Tendo em vista que as normas que impõem um dever ao Estado, como é o caso daquela que estabelece que o dever do Estado com a educação será efetivada mediante a garantia de ensino fundamental obrigatório e gratuito (art. 208, I da CF/1988), inserem-se na categoria de normas de eficácia limitada, faz-se necessário dedicar-se maior a atenção a esta última categoria.

As normas de eficácia limitada são também denominadas por Silva (2004, p. 118) de normas constitucionais de princípio, subdividindo-se, ainda, em definidoras de princípio institutivo ou organizativo e definidoras de princípio programático.

As normas constitucionais de princípio institutivo são, como pode se inferir do que foi exposto acima, de aplicabilidade mediata ou indireta, porque dependem de legislação posterior, enquadrando-se, na célebre classificação americana, juntamente com as programáticas, na categoria de normas não auto-aplicáveis, ou não executáveis, ou não executáveis por si mesmas, ou, ainda, não-bastantes em si (SILVA, 2004, p. 122).

A jurisprudência e determinada corrente doutrinária italiana, como também já se demonstrou, denominou a referida categoria, separando-as das normas programáticas, de normas preceptivas de aplicabilidade não imediata ou de eficácia diferida (SILVA, 2004, p. 122).

Para Silva (2004, p. 122-123) as normas estudadas neste item consistem nas não programáticas, mas dependentes de leis complementares ou ordinárias integrativas para adquirir executoriedade plena, não admitindo o autor a concepção de que seriam destituídas de aplicabilidade, enquanto o legislador não elaborar as regras jurídicas que lhes complementem.

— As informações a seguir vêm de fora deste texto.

(** [save_all_caches] once the browser has handed over its cookies and the
    session metadata is a record. *)
Lemma save_all_caches_run w cookies d :
  answer (browser_cookies (browser w)) = inr cookies ->
  session_data w = VDict d ->
  let r := browser_cookies (browser w) in
  let session' := VDict (marked_success d (isoformat w (clock w + took r)%Q)) in
  exists w',
    LinuxDoBrowser.save_all_caches w = (Ok tt, w')
    /\ cache_saved w' = true
    /\ session_data w' = session'
    /\ (healthy w ->
        fs w' !! session_file
        = Some (File (Json (json_form
                              (CacheManager.data_to_save session'
                                 (isoformat w (clock w + took r)%Q)
                                 (clock w + took r)%Q)))
                     (clock w + took r)%Q)
        /\ (truthy cookies = true ->
            fs w' !! cookies_file
            = Some (File (Json (json_form
                                  (CacheManager.data_to_save cookies
                                     (isoformat w (clock w + took r)%Q)
                                     (clock w + took r)%Q)))
                         (clock w + took r)%Q))
        /\ (truthy cookies = false ->
            fs w' !! cookies_file = fs w !! cookies_file)).
Proof.
  intros Hcookies Hsession r session'.
  unfold LinuxDoBrowser.save_all_caches, try_except.
  unfold bind at 1. unfold command at 1. rewrite Hcookies. fold r. cbn [lift].
  unfold ret at 1. unfold bind at 1.
  set (w1 := waited (took r) (after r) w).
  assert (Hstep : exists w2,
             (if truthy cookies
              then CacheManager.save_cookies cookies;; ret ()
              else ret ()) w1 = (Ok tt, w2)
             /\ clock w2 = clock w1 /\ isoformat w2 = isoformat w1
             /\ io_fails w2 = io_fails w1 /\ session_data w2 = session_data w1
             /\ fs w2 !! session_file = fs w1 !! session_file
             /\ (healthy w ->
                 (truthy cookies = true ->
                  fs w2 !! cookies_file = Some (saved_file w1 cookies))
                 /\ (truthy cookies = false -> fs w2 = fs w1))).
  { destruct (truthy cookies) eqn:Htruthy.
    - unfold bind, CacheManager.save_cookies.
      destruct (save_cache_effect w1 cookies cookies_file)
        as (b & w2 & Hrun & Hclock & Hiso & Hio & _ & Hs & _ & _ & _ & Hframe & _).
      rewrite Hrun. exists w2. split; [reflexivity |].
      split; [exact Hclock |]. split; [exact Hiso |]. split; [exact Hio |].
      split; [exact Hs |]. split; [apply Hframe; discriminate |].
      intros Hhealthy. split; [intros _ | discriminate].
      assert (Hok : save_fails w1 cookies_file = false).
      { unfold save_fails. subst w1. cbn [io_fails waited].
        rewrite !Hhealthy. reflexivity. }
      destruct (save_cache_success w1 cookies cookies_file Hok)
        as (w2' & Hrun' & Hfs & _).
      rewrite Hrun' in Hrun. injection Hrun as _ <-.
      rewrite Hfs. apply lookup_insert_eq.
    - exists w1. split; [reflexivity |]. do 5 (split; [reflexivity |]).
      intros _. split; [discriminate | reflexivity]. }
  destruct Hstep as (w2 & -> & Hclock2 & Hiso2 & Hio2 & Hs2 & Hsess2 & Hcook2).
  unfold bind at 1, CacheManager.datetime_now_isoformat.
  unfold bind at 1. unfold bind at 1, get_session_data.
  rewrite Hs2. subst w1. cbn [session_data waited]. rewrite Hsession.
  unfold bind at 1. cbn [py_update lift fold_left fst snd]. unfold ret at 1.
  unfold bind at 1, set_session_data. unfold bind at 1.
  rewrite Hclock2, Hiso2. cbn [clock isoformat waited].
  fold (marked_success d (isoformat w (clock w + took r)%Q)). fold session'.
  match goal with
  | |- context [CacheManager.save_session session' ?x] => set (w3 := x)
  end.
  unfold CacheManager.save_session.
  destruct (save_cache_effect w3 session' session_file)
    as (b & w4 & Hrun & _ & _ & _ & _ & Hs4 & _ & _ & _ & Hframe & _).
  rewrite Hrun. unfold bind, logger, set_cache_saved.
  eexists. split; [reflexivity |]. cbn [cache_saved session_data logged fs].
  split; [reflexivity |]. split; [rewrite Hs4; reflexivity |].
  intros Hhealthy.
  assert (Hok : save_fails w3 session_file = false).
  { unfold save_fails. subst w3. cbn [io_fails]. rewrite Hio2.
    cbn [io_fails waited]. rewrite !Hhealthy. reflexivity. }
  destruct (save_cache_success w3 session' session_file Hok)
    as (w4' & Hrun' & Hfs & _).
  rewrite Hrun' in Hrun. injection Hrun as _ <-.
  destruct (Hcook2 Hhealthy) as [Hkept Hnone].
  split; [| split].
  - rewrite Hfs, lookup_insert_eq. unfold saved_file. subst w3.
    cbn [clock isoformat]. rewrite ?Hclock2, ?Hiso2. reflexivity.
  - intros Htruthy. rewrite Hfs, lookup_insert_ne by discriminate.
    subst w3. cbn [fs]. rewrite (Hkept Htruthy). reflexivity.
  - intros Hfalsy. rewrite Hfs, lookup_insert_ne by discriminate.
    subst w3. cbn [fs]. rewrite (Hnone Hfalsy). reflexivity.
Qed.

(** The optional save of the cookies returns and keeps the session. *)
Lemma save_cookies_if_any w cookies :
  exists w',
    (if truthy cookies
     then CacheManager.save_cookies cookies;; ret ()
     else ret ()) w = (Ok tt, w')
    /\ session_data w' = session_data w /\ cache_saved w' = cache_saved w
    /\ clock w' = clock w.
Proof.
  destruct (truthy cookies).
  - unfold bind, CacheManager.save_cookies.
    destruct (save_cache_effect w cookies cookies_file)
      as (b & w2 & -> & Hclock & _ & _ & _ & Hs & Hc & _).
    exists w2. auto.
  - exists w. auto.
Qed.

Lemma save_all_caches_returns w :
  exists w', LinuxDoBrowser.save_all_caches w = (Ok tt, w').
Proof.
  destruct (answer (browser_cookies (browser w))) as [e | cookies] eqn:Hcookies.
  { unfold LinuxDoBrowser.save_all_caches, try_except, bind, command.
    rewrite Hcookies. eexists. reflexivity. }
  destruct (session_data w) as [| | | | | d |] eqn:Hsession;
    try (unfold LinuxDoBrowser.save_all_caches, try_except;
         unfold bind at 1; unfold command at 1; rewrite Hcookies; cbn [lift];
         unfold ret at 1; unfold bind at 1;
         match goal with
         | |- context [(if truthy cookies then _ else _) ?w1] =>
             destruct (save_cookies_if_any w1 cookies) as (w2 & -> & Hs & _)
         end;
         unfold bind at 1, CacheManager.datetime_now_isoformat;
         unfold bind at 1; unfold bind at 1, get_session_data;
         rewrite Hs; cbn [session_data waited]; rewrite Hsession;
         eexists; reflexivity).
  destruct (save_all_caches_run w cookies d Hcookies Hsession) as (w' & Hrun & _).
  exists w'. exact Hrun.
Qed.

End SaveAllMore.

(** X21.  [save_all_caches] never raises.  When the browser hands over its
    cookies and the session metadata is a record, it marks the login as a
    success and sets [cache_saved], whether or not the files could be
    written; when the browser raises, nothing is written and [cache_saved]
    stays as it was. *)
Theorem save_all_caches_outcomes {B} `{Chromium B} (w : world B) :
  (exists w', LinuxDoBrowser.save_all_caches w = (Ok tt, w'))
  /\ (forall cookies d,
        answer (browser_cookies (browser w)) = inr cookies ->
        session_data w = VDict d ->
        exists w' d',
          LinuxDoBrowser.save_all_caches w = (Ok tt, w')
          /\ cache_saved w' = true
          /\ session_data w' = VDict d'
          /\ dict_get "login_status" d' = Some (VStr "success"))
  /\ (forall e,
        answer (browser_cookies (browser w)) = inl e ->
        exists w',
          LinuxDoBrowser.save_all_caches w = (Ok tt, w')
          /\ cache_saved w' = cache_saved w
          /\ session_data w' = session_data w
          /\ fs w' = fs w).
Proof.
  split; [apply save_all_caches_returns |]. split.
  - intros cookies d Hcookies Hsession.
    destruct (save_all_caches_run w cookies d Hcookies Hsession)
      as (w' & Hrun & Hsaved & Hsess & _).
    exists w'. eexists. split; [exact Hrun |]. split; [exact Hsaved |].
    split; [exact Hsess |].
    unfold marked_success.
    rewrite dict_get_set_ne by discriminate. apply dict_get_set_eq.
  - intros e Hcookies.
    unfold LinuxDoBrowser.save_all_caches, try_except, bind, command.
    rewrite Hcookies. eexists. split; [reflexivity |]. auto.
Qed.

Lemma save_all_caches_outcomes_witness :
  exists w' d',
    LinuxDoBrowser.save_all_caches (disk_full 50 member_page) = (Ok tt, w')
    /\ cache_saved w' = true
    /\ session_data w' = VDict d'
    /\ dict_get "login_status" d' = Some (VStr "success").
Proof.
  apply (proj1 (proj2 (save_all_caches_outcomes (disk_full 50 member_page)))
           (VList []) []); reflexivity.
Defined.

(** X22.  With no refused system call, what [save_all_caches] wrote can be
    read back: [load_session] answers the session metadata as updated, and
    [load_cookies] the cookies of the browser when there are any, both in
    their JSON form, which is the values themselves when they hold no
    tuple. *)
Theorem save_all_caches_reads_back {B} `{Chromium B} (w : world B)
    (cookies : value) (d : list (string * value)) :
  healthy w ->
  answer (browser_cookies (browser w)) = inr cookies ->
  session_data w = VDict d ->
  exists w',
    LinuxDoBrowser.save_all_caches w = (Ok tt, w')
    /\ fst (CacheManager.load_session w') = Ok (json_form (session_data w'))
    /\ (json_native (session_data w) = true ->
        fst (CacheManager.load_session w') = Ok (session_data w'))
    /\ (truthy cookies = true ->
        fst (CacheManager.load_cookies w') = Ok (json_form cookies))
    /\ (truthy cookies = true -> json_native cookies = true ->
        fst (CacheManager.load_cookies w') = Ok cookies).
Proof.
  intros Hhealthy Hcookies Hsession.
  destruct (save_all_caches_run w cookies d Hcookies Hsession)
    as (w' & Hrun & _ & Hsess & Hfiles).
  destruct (Hfiles Hhealthy) as (Hsfile & Hcfile & _).
  assert (Hloads : fst (CacheManager.load_session w')
                   = Ok (json_form (session_data w'))).
  { unfold CacheManager.load_session, bind.
    rewrite (load_cache_json _ _ _ _ Hsfile).
    cbn [json_form CacheManager.data_to_save map fst snd py_get dict_get
         String.eqb Ascii.eqb Bool.eqb andb].
    cbn [fst ret]. rewrite Hsess. unfold py_or, marked_success.
    destruct (dict_set "last_updated" _ _) eqn:Hd; [| reflexivity].
    exfalso. exact (dict_set_not_empty _ _ _ Hd). }
  assert (Hloadc : truthy cookies = true ->
                   fst (CacheManager.load_cookies w') = Ok (json_form cookies)).
  { intros Htruthy. unfold CacheManager.load_cookies.
    rewrite (load_cache_json _ _ _ _ (Hcfile Htruthy)). reflexivity. }
  exists w'. split; [exact Hrun |]. repeat apply conj.
  - exact Hloads.
  - intros Hnative. rewrite Hloads. f_equal. apply json_form_native.
    rewrite Hsess. rewrite Hsession in Hnative. unfold marked_success.
    repeat apply json_native_dict_set; [exact Hnative | reflexivity ..].
  - exact Hloadc.
  - intros Htruthy Hnative. rewrite (Hloadc Htruthy).
    rewrite (json_form_native _ Hnative). reflexivity.
Qed.

Lemma save_all_caches_reads_back_witness :
  exists w',
    LinuxDoBrowser.save_all_caches (boot 50 ∅ member_page) = (Ok tt, w')
    /\ fst (CacheManager.load_session w') = Ok (session_data w').
Proof.
  destruct (save_all_caches_reads_back (boot 50 ∅ member_page) (VList []) [])
    as (w' & Hrun & _ & Hload & _); [intros op f; reflexivity | reflexivity ..|].
  exists w'. split; [exact Hrun | apply Hload; reflexivity].
Defined.

(** X23.  [clear_caches] never raises and touches no file but the two cache
    files.  With no cache file on disk it resets the session metadata and
    reports success; when the removal of the cookie file is refused, the
    files and the session metadata stay as they were. *)
Theorem clear_caches_is_best_effort {B} `{Chromium B} (w : world B) :
  exists w',
    LinuxDoBrowser.clear_caches w = (Ok tt, w')
    /\ (forall other,
          other <> cookies_file -> other <> session_file ->
          fs w' !! other = fs w !! other)
    /\ (fs w !! cookies_file = None -> fs w !! session_file = None ->
        fs w' = fs w /\ session_data w' = VDict []
        /\ log w' = log w ++ [Entry (clock w) INFO AllCachesCleared])
    /\ (fs w !! cookies_file <> None ->
        io_fails w Remove cookies_file = true ->
        fs w' = fs w /\ session_data w' = session_data w).
Proof.
  pose proof cache_files_differ as Hne.
  unfold LinuxDoBrowser.clear_caches, LinuxDoBrowser.cache_files, try_except.
  cbn [for_each]. unfold LinuxDoBrowser.clear_one, bind,
    CacheManager.os_path_exists, CacheManager.os_remove, logger, ret,
    set_session_data.
  destruct (fs w !! cookies_file) as [f1 |] eqn:Hf1;
    [destruct (io_fails w Remove cookies_file) eqn:Hr1 |];
    world_simpl; rewrite ?Hf1; world_simpl;
    rewrite ?(lookup_delete_ne (fs w) cookies_file session_file Hne);
    (destruct (fs w !! session_file) as [f2 |] eqn:Hf2;
     [destruct (io_fails w Remove session_file) eqn:Hr2 |]);
    do 3 (world_simpl;
          rewrite ?(lookup_delete_ne (fs w) cookies_file session_file Hne),
            ?Hf2, ?Hr2);
    world_simpl;
    (eexists; split; [reflexivity |]); world_simpl;
    (split;
     [intros other Hc Hs;
      rewrite ?lookup_delete_ne by (intros Heq; congruence); reflexivity
     |]);
    (split;
     [first [discriminate | intros _; discriminate
            | intros _ _; repeat split; reflexivity]
     |]);
    first [ intros _; discriminate
          | intros Hthere; exfalso; apply Hthere; reflexivity
          | intros _ _; split; reflexivity ].
Qed.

Caracterizam-se as normas constitucionais de princípio institutivo pela indicação de uma legislação futura que lhes completará a eficácia e efetiva aplicação (SILVA, 2004, p. 123).

Silva (2004, p. 125) distingue as normas constitucionais de princípio institutivo das programáticas quanto aos seus fins e conteúdos, afirmando o seguinte:

As programáticas envolvem um conteúdo social e objetivam a interferência do Estado na ordem econômico-social, mediante prestações positivas, a fim de

propiciar a realização do bem comum, através da democracia social. As de princípio institutivo têm conteúdo organizativo e regulativo de órgãos e entidades, respectivas atribuições e relações. Têm, pois, natureza organizativa; sua função primordial é a de esquematizar a organização, criação ou instituição dessas entidades e órgãos.

Em decorrência do exposto acima é que se classifica a disposição legal da CF/88, no sentido de que a educação é direito de todos e dever do Estado (art. 205), como norma programática, razão pela qual no tópico seguinte passa-se à análise dessa espécie de norma.